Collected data
(** ** Routing *)
Lemma returns_prepare p : returns (route_prepare p) (λ r, pub_stored r.1 = pub_stored p).
Proof.
  unfold route_prepare. apply returns_bind. intros execution. destruct (negb _); [by apply returns_ret|].
  apply returns_bind. intros t. destruct (deadline_passed _ _); [by apply returns_ret|].
  destruct (pub_routes p); [by apply returns_ret|]. apply returns_bind. intros w.
  do 2 (case_match; [by apply returns_ret|]). apply returns_bind. intros routes.
  apply (returns_bind_with _ _ (λ p', pub_stored p' = pub_stored p)).
  - apply returns_publications. unfold Publications.capture. apply returns_bind. intros _. by apply returns_ret.
  - intros p' Hp. by apply returns_ret.
Qed.
Lemma returns_targets batch routes : ∀ p n, returns (route_targets batch routes p n) (λ r, pub_stored r.1.1 = pub_stored p).
Proof.
  induction routes as [|[route target] routes IH]; intros p n; cbn [route_targets]; [by apply returns_ret|].
  case_match; [by apply returns_ret|]. apply returns_bind. intros t. case_match; [by apply returns_ret|].
  cbv zeta. apply returns_bind. intros []; [apply returns_bind; intros _|]; exact (IH _ _).
Qed.
Lemma triple_route_one x p route target :
  triple (P (pub_stored p :: x) None) (route_one p route target)
    (λ _, P (pub_stored p :: x) None) (P (pub_stored p :: x) None).
Proof.
  unfold route_one. do 7 (apply triple_framed_bind; [steps|intros ?]). apply triple_admit.
Qed.
Lemma triple_route_targets x s batch routes : ∀ p n, pub_stored p = s →
  triple (P (s :: x) None) (route_targets batch routes p n) (λ _, P (s :: x) None) (P (s :: x) None).
Proof.
  induction routes as [|[route target] routes IH]; intros p n <-; cbn [route_targets]; [by apply triple_ret|].
  case_match; [by apply triple_ret|]. apply triple_framed_bind; [steps|]. intros t.
  case_match; [by apply triple_ret|]. cbv zeta. eapply (triple_bind _ (λ _, P (pub_stored p :: x) None)).
  - apply triple_try. eapply triple_conseq; [apply (triple_route_one x (p <| pub_cursor ::= N.succ |>))|done|done|by intros].
  - intros []; [apply triple_framed_bind; [steps|intros _]|]; by apply IH.
Qed.
Lemma pop_ready_stored p t t' : Publications.pop_ready t = (Ok (Some p), t') → pub_stored p ∈ pubs_stored t.
Proof.
  unfold Publications.pop_ready, Publications.take_entry, bind, get, modify, expect, ret, panic.
  repeat case_match; intros [= <- _]; simplify_eq/=. apply elem_of_pubs_stored.
  repeat case_match; simplify_eq/=. eauto.
Qed.
(** A publication popped from the table is held until it goes back or ends. *)
Lemma triple_pop_ready {B} x Post (k : option Publication → WM B) :
  (∀ p, triple (P (pub_stored p :: x) None) (k (Some p)) Post (P x None)) →
  triple (P x None) (k None) Post (P x None) →
  triple (P x None) (bind (publications Publications.pop_ready) k) Post (P x None).
Proof.
  intros Hs Hn w Hw. unfold bind. pose proof (framed_publications x _ (pub_pop_ready x) w) as Hf.
  pose proof (pop_ready_stored) as Hp. unfold publications, zoom in *.
  destruct (Publications.pop_ready (w_publications w)) as [[[p|]|e|] t] eqn:Hpop; simpl in *.
  - apply Hs. eapply ac_frame; [eapply frame_weaken; [|apply Hf]; set_solver|]. apply ac_dup; [|done].
    apply shelf_reachable, shelf_elem. left. eauto.
  - apply Hn. by eapply ac_frame.
  - by eapply ac_frame.
  - done.
Qed.
Lemma triple_route_batch : triple (P [] None) route_batch_locked (λ _, P [] None) (P [] None).
Proof.
  unfold route_batch_locked. apply triple_pop_ready; [|apply triple_framed; steps]. intros p.
  apply triple_drop. set (s := pub_stored p).
  eapply (triple_bind _ (λ r w, pub_stored r.1 = s ∧ P [s] None w)).
  { apply triple_returns; [apply returns_prepare|]. apply triple_framed. steps. }
  intros [p1 outcome]. apply triple_pure. cbn [fst]. intros Hp1. apply triple_framed_bind; [steps|]. intros w.
  eapply (triple_bind _ (λ r w, pub_stored r.1.1 = s ∧ P [s] None w)).
  { apply triple_returns.
    - destruct outcome; [by apply returns_ret|]. apply returns_bind. intros routes.
      eapply returns_bind_with; [apply returns_targets|]. intros [[p2 ?] ?] Hp2. apply returns_ret. simpl in *. congruence.
    - destruct outcome; [by apply triple_ret|]. apply triple_framed_bind; [steps|]. intros routes.
      eapply triple_bind; [by apply triple_route_targets|]. intros [[]]. by apply triple_ret. }
  intros [[p2 n] outcome']. apply triple_pure. cbn [fst]. intros Hp2. apply triple_framed. steps.
  apply framed_publications, pub_put_back. set_solver.
Qed.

— Assignment —
From the records above, copy only the lines starting with the line that holds "(** A publication" and going on through the line that holds "(∀ p, triple", exactly as written.

— Answer —
(** A publication popped from the table is held until it goes back or ends. *)
Lemma triple_pop_ready {B} x Post (k : option Publication → WM B) :
  (∀ p, triple (P (pub_stored p :: x) None) (k (Some p)) Post (P x None)) →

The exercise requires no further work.